> AIM OF THE TASK
Retype exactly the lines from the line with "- rewrite Hd, drop_in_range" to the end of the data, keeping both boundary lines.

[[ DATA PROVIDED open ]]

(* ===== verification/CriteriaTests.v ===== *)
(** * CriteriaTests: the tests of criteria.rs

    [programs/grave-scanner/src/criteria.rs], modules [tests],
    [adversary_tests] and [proptests]. *)

From S2P Require Import Prelude TestKit Bytes Solana Criteria.

(** ** Fixtures *)

Definition default_thresholds : CriteriaThresholds := mkCriteriaThresholds (90 * 24 * 60 * 60) 9900 500000000 1000.

Definition passing_inputs : CriteriaInputs := {|
  last_swap_unix_ts := 0;
  current_unix_ts := 100 * 24 * 60 * 60;
  launch_price_q64x64 := Z.shiftl 1 64;
  current_price_q64x64 := Z.shiftl 1 56;
  current_tvl_lamports := 1000000000;
  lp_supply := 1000000;
  lp_locked_amount := 0;
  current_epoch := 1000;
  anchor_first_eligible_epoch := Some 998;
|}.

(** Field assignments. *)
Definition set_last_swap v i := mkCriteriaInputs v (current_unix_ts i) (launch_price_q64x64 i)
  (current_price_q64x64 i) (current_tvl_lamports i) (lp_supply i) (lp_locked_amount i) (current_epoch i)
  (anchor_first_eligible_epoch i).
Definition set_prices l c i := mkCriteriaInputs (last_swap_unix_ts i) (current_unix_ts i) l c
  (current_tvl_lamports i) (lp_supply i) (lp_locked_amount i) (current_epoch i) (anchor_first_eligible_epoch i).
Definition set_current_price v i := set_prices (launch_price_q64x64 i) v i.
Definition set_launch v i := set_prices v (current_price_q64x64 i) i.
Definition set_tvl v i := mkCriteriaInputs (last_swap_unix_ts i) (current_unix_ts i) (launch_price_q64x64 i)
  (current_price_q64x64 i) v (lp_supply i) (lp_locked_amount i) (current_epoch i) (anchor_first_eligible_epoch i).
Definition set_supply v i := mkCriteriaInputs (last_swap_unix_ts i) (current_unix_ts i) (launch_price_q64x64 i)
  (current_price_q64x64 i) (current_tvl_lamports i) v (lp_locked_amount i) (current_epoch i)
  (anchor_first_eligible_epoch i).
Definition set_locked v i := mkCriteriaInputs (last_swap_unix_ts i) (current_unix_ts i) (launch_price_q64x64 i)
  (current_price_q64x64 i) (current_tvl_lamports i) (lp_supply i) v (current_epoch i) (anchor_first_eligible_epoch i).
Definition set_epochs e a i := mkCriteriaInputs (last_swap_unix_ts i) (current_unix_ts i) (launch_price_q64x64 i)
  (current_price_q64x64 i) (current_tvl_lamports i) (lp_supply i) (lp_locked_amount i) e a.

Definition one (i : CriteriaInputs) := evaluate i default_thresholds One.
Definition two (i : CriteriaInputs) := evaluate i default_thresholds Two.
Definition u128_max : Z := u_max 128.

(** ** [mod tests] *)

Definition evaluate_phase_one_all_pass_returns_full_mask : bool :=
  yields (one passing_inputs) ALL_CRITERIA_MASK && yields (one passing_inputs) 63.
Definition evaluate_phase_two_with_sufficient_epoch_gap_passes : bool :=
  yields (two passing_inputs) ALL_CRITERIA_MASK.
Definition criterion_one_rejects_recently_active_pool : bool :=
  let i := set_last_swap (current_unix_ts passing_inputs - 10 * 24 * 60 * 60) passing_inputs in
  refused_with (one i) PoolNotEligible.
Definition criterion_two_rejects_pool_below_collapse_threshold : bool :=
  fails (one (set_current_price (launch_price_q64x64 passing_inputs / 2) passing_inputs)).
Definition criterion_two_treats_floor_at_zero_as_full_drop : bool :=
  yields (one (set_current_price 0 passing_inputs)) ALL_CRITERIA_MASK.
Definition criterion_two_rejects_pool_that_re_floated : bool :=
  fails (one (set_current_price (launch_price_q64x64 passing_inputs * 2) passing_inputs)).
Definition criterion_two_rejects_zero_launch_price : bool :=
  refused_with (one (set_launch 0 passing_inputs)) LaunchPriceNotFound.
Definition compute_drop_bps_handles_minimum_representable_price : bool :=
  yields (compute_drop_bps 1 0) 10000 && yields (compute_drop_bps 1 1) 0 && yields (compute_drop_bps 1 2) 0.
Definition compute_drop_bps_handles_large_representable_price : bool :=
  let launch := Z.shiftl 1 100 in
  yields (compute_drop_bps launch 0) 10000 && yields (compute_drop_bps launch (launch / 4)) 7500.
Definition compute_drop_bps_beyond_real_reserve_scale_fails_closed : bool :=
  let launch := Z.shiftl (u_max 64) 64 in
  let max_safe := u128_max / 10000 in
  refused_with (compute_drop_bps launch 0) MathOverflow
  && yields (compute_drop_bps max_safe 0) 10000
  && refused_with (compute_drop_bps (max_safe + 1) 0) MathOverflow.
Definition criterion_three_rejects_pool_below_min_tvl : bool := fails (one (set_tvl 100000000 passing_inputs)).
Definition criterion_four_rejects_pool_with_burned_lp : bool := fails (one (set_supply 0 passing_inputs)).
Definition criterion_five_rejects_pool_with_locked_lp : bool := fails (one (set_locked 1 passing_inputs)).
Definition criterion_six_rejects_phase_two_inside_confirmation_gap : bool :=
  refused_with (two (set_epochs 999 (Some 998) passing_inputs)) EpochConfirmationPending.
Definition criterion_six_rejects_phase_two_without_anchor_epoch : bool :=
  refused_with (two (set_epochs 1000 None passing_inputs)) AnchorNotFound.
Definition compute_drop_bps_at_99_percent : bool :=
  let launch := Z.shiftl 1 64 in
  match compute_drop_bps launch (launch / 100) with
  | Ok bps => (9899 <=? bps) && (bps <=? 9900)
  | Err _ => false
  end.
Definition compute_drop_bps_at_zero_current : bool := yields (compute_drop_bps (Z.shiftl 1 64) 0) 10000.
Definition compute_drop_bps_returns_zero_when_current_above_launch : bool :=
  yields (compute_drop_bps (Z.shiftl 1 64) (Z.shiftl 2 64)) 0.

(** ** [mod adversary_tests] *)

Definition adv_ts01_clock_regression_refused_invalid_clock : bool :=
  refused_with (one (set_last_swap (current_unix_ts passing_inputs + 60) passing_inputs)) InvalidClock.
Definition adv_ap02_active_pool_boundary_is_exact : bool :=
  let win := inactivity_seconds default_thresholds in
  let now := current_unix_ts passing_inputs in
  refused_with (one (set_last_swap (now - (win - 1)) passing_inputs)) PoolNotEligible
  && yields (one (set_last_swap (now - win) passing_inputs)) 63.
Definition adv_fd03_zero_launch_price_refused_and_ordering_pinned : bool :=
  let i := set_launch 0 passing_inputs in
  refused_with (one i) LaunchPriceNotFound
  && refused_with (one (set_last_swap (current_unix_ts i - 60) i)) PoolNotEligible.
Definition adv_ds04_dust_boundary_is_strict : bool :=
  let dust := lp_burn_dust_threshold default_thresholds in
  let zero_threshold := mkCriteriaThresholds (90 * 24 * 60 * 60) 9900 500000000 0 in
  refused_with (one (set_supply dust passing_inputs)) PoolNotEligible
  && yields (one (set_supply (dust + 1) passing_inputs)) 63
  && refused_with (evaluate (set_supply 0 passing_inputs) zero_threshold One) PoolNotEligible.
Definition adv_ec05_min_tvl_boundary_is_inclusive : bool :=
  let tvl := min_tvl_lamports default_thresholds in
  refused_with (one (set_tvl (tvl - 1) passing_inputs)) PoolNotEligible
  && yields (one (set_tvl tvl passing_inputs)) 63.
Definition adv_el06_no_upper_tvl_bound_pinned : bool := yields (one (set_tvl (u_max 64) passing_inputs)) 63.
Definition adv_mp07_collapse_boundary_is_exact : bool :=
  let launch := 10000 * Z.shiftl 1 32 in
  yields (one (set_prices launch (launch / 100) passing_inputs)) 63
  && refused_with (one (set_prices launch (launch / 100 + 1) passing_inputs)) PoolNotEligible
  && refused_with (one (set_prices launch launch passing_inputs)) PoolNotEligible.
Definition adv_dc08_price_math_decimals_agnostic : bool :=
  let launch := Z.shiftl 1 64 in
  let max_safe := u128_max / 10000 in
  yields (compute_drop_bps launch (launch / 2)) 5000
  && yields (compute_drop_bps max_safe (max_safe / 4)) 7500
  && refused_with (compute_drop_bps (max_safe + 1) 0) MathOverflow.
Definition adv_lk09_single_locked_lamport_refuses : bool :=
  refused_with (one (set_locked 1 passing_inputs)) PoolNotEligible.
Definition adv_ep10_epoch_gap_boundary_is_exact : bool :=
  refused_with (two (set_epochs (998 + MIN_EPOCH_CONFIRMATION - 1) (Some 998) passing_inputs)) EpochConfirmationPending
  && yields (two (set_epochs (998 + MIN_EPOCH_CONFIRMATION) (Some 998) passing_inputs)) 63.

(** ** [mod proptests] *)

Definition drop_bps_total_and_clamped : Prop := forall launch current,
  is_u128 launch -> is_u128 current ->
  match compute_drop_bps launch current with
  | Ok bps => bps <= 10000
  | Err e => e = MathOverflow
  end.

(** The strategies' ranges, [prop_assume] included. *)
Definition drop_bps_monotone_and_refloat_guard : Prop := forall launch frac_a frac_step,
  10000 <= launch <= u128_max / 10000 -> 0 <= frac_a < 10000 -> 1 <= frac_step <= 10000 ->
  let frac_b := Z.min (frac_a + frac_step) 10000 in
  let current_a := launch * frac_a / 10000 in
  let current_b := launch * frac_b / 10000 in
  current_a < current_b -> current_b <= launch ->
  (exists bps_a bps_b, compute_drop_bps launch current_a = Ok bps_a /\ compute_drop_bps launch current_b = Ok bps_b
     /\ bps_b <= bps_a)
  /\ compute_drop_bps launch launch = Ok 0 /\ compute_drop_bps launch (launch + 1) = Ok 0.

Definition drop_bps_exact_boundaries : Prop := forall q,
  1 <= q <= u128_max / 10000 / 100 ->
  let launch := 100 * q in
  compute_drop_bps launch (launch / 100) = Ok 9900 /\ compute_drop_bps launch 0 = Ok 10000
  /\ compute_drop_bps 10000 9999 = Ok 1 /\ compute_drop_bps 0 0 = Ok 0.

(** ** The suites pass *)

Lemma criteria_tests_pass : all_pass [
  evaluate_phase_one_all_pass_returns_full_mask; evaluate_phase_two_with_sufficient_epoch_gap_passes;
  criterion_one_rejects_recently_active_pool; criterion_two_rejects_pool_below_collapse_threshold;
  criterion_two_treats_floor_at_zero_as_full_drop; criterion_two_rejects_pool_that_re_floated;
  criterion_two_rejects_zero_launch_price; compute_drop_bps_handles_minimum_representable_price;
  compute_drop_bps_handles_large_representable_price; compute_drop_bps_beyond_real_reserve_scale_fails_closed;
  criterion_three_rejects_pool_below_min_tvl; criterion_four_rejects_pool_with_burned_lp;
  criterion_five_rejects_pool_with_locked_lp; criterion_six_rejects_phase_two_inside_confirmation_gap;
  criterion_six_rejects_phase_two_without_anchor_epoch; compute_drop_bps_at_99_percent;
  compute_drop_bps_at_zero_current; compute_drop_bps_returns_zero_when_current_above_launch] = true.
Proof. run_suite. Qed.

Lemma criteria_adversary_tests_pass : all_pass [
  adv_ts01_clock_regression_refused_invalid_clock; adv_ap02_active_pool_boundary_is_exact;
  adv_fd03_zero_launch_price_refused_and_ordering_pinned; adv_ds04_dust_boundary_is_strict;
  adv_ec05_min_tvl_boundary_is_inclusive; adv_el06_no_upper_tvl_bound_pinned;
  adv_mp07_collapse_boundary_is_exact; adv_dc08_price_math_decimals_agnostic;
  adv_lk09_single_locked_lamport_refuses; adv_ep10_epoch_gap_boundary_is_exact] = true.
Proof. run_suite. Qed.

(** Within the strategies' range the function is the floor. *)
Lemma max_safe_fits launch : launch <= u128_max / 10000 -> launch * 10000 < 2 ^ 128.
Proof.
  intros H. assert (10000 * (u128_max / 10000) <= u128_max) by (apply Z.mul_div_le; lia).
  assert (u128_max < 2 ^ 128) by (vm_compute; reflexivity).
  lia.
Qed.

Lemma drop_in_range launch current :
  0 <= current < launch -> launch <= u128_max / 10000 ->
  compute_drop_bps launch current = Ok ((launch - current) * 10000 / launch).
Proof.
  intros Hc Hl%max_safe_fits. rewrite compute_drop_bps_fallen by (unfold is_u; lia).
  rewrite (proj2 (Z.ltb_lt _ _)) by lia. done.
Qed.

Lemma drop_bps_total_and_clamped_holds : drop_bps_total_and_clamped.
Proof.
  intros launch current Hl Hc. destruct (Z.le_gt_cases launch current) as [H|H].
  - rewrite compute_drop_bps_floated by done. done.
  - rewrite compute_drop_bps_fallen by (unfold is_u in *; lia). destruct (_ <? _); [|done].
    unfold is_u in *. apply Z.div_le_upper_bound; lia.
Qed.

Lemma drop_bps_monotone_and_refloat_guard_holds : drop_bps_monotone_and_refloat_guard.
Proof.
  intros launch frac_a frac_step [Hl Hm] Ha Hs frac_b current_a current_b Hlt Hle.
  assert (H0 : 0 <= current_a) by (apply Z.div_pos; nia).
  split_and!; [|apply compute_drop_bps_floated; lia..].
  rewrite (drop_in_range launch current_a) by (done || lia).
  destruct (Z.lt_ge_cases current_b launch) as [Hb|Hb].
  - rewrite (drop_in_range launch current_b) by (done || lia). eexists _, _. split_and!; [done..|].
    apply Z.div_le_mono; lia.
  - rewrite compute_drop_bps_floated by lia. eexists _, _. split_and!; [done..|]. apply Z.div_pos; lia.
Qed.

Lemma drop_bps_exact_boundaries_holds : drop_bps_exact_boundaries.
Proof.
  intros q [Hq Hm] launch.
  assert (Hl : launch <= u128_max / 10000).
  { transitivity (100 * (u128_max / 10000 / 100)); [unfold launch; lia | apply Z.mul_div_le; lia]. }
  assert (Hd : launch / 100 = q) by (unfold launch; rewrite Z.mul_comm, Z.div_mul; lia).
  split_and!; [..|done|done].
  - rewrite Hd, drop_in_range by (done || (unfold launch; lia)). f_equal. unfold launch.
    replace ((100 * q - q) * 10000) with (9900 * (100 * q)) by lia. apply Z.div_mul. lia.
  - rewrite drop_in_range by (done || (unfold launch; lia)). f_equal.
    rewrite Z.sub_0_r, Z.mul_comm. apply Z.div_mul. unfold launch. lia.
Qed.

[[ DATA PROVIDED closed ]]

> ANSWER SECTION
  - rewrite Hd, drop_in_range by (done || (unfold launch; lia)). f_equal. unfold launch.
    replace ((100 * q - q) * 10000) with (9900 * (100 * q)) by lia. apply Z.div_mul. lia.
  - rewrite drop_in_range by (done || (unfold launch; lia)). f_equal.
    rewrite Z.sub_0_r, Z.mul_comm. apply Z.div_mul. unfold launch. lia.
Qed.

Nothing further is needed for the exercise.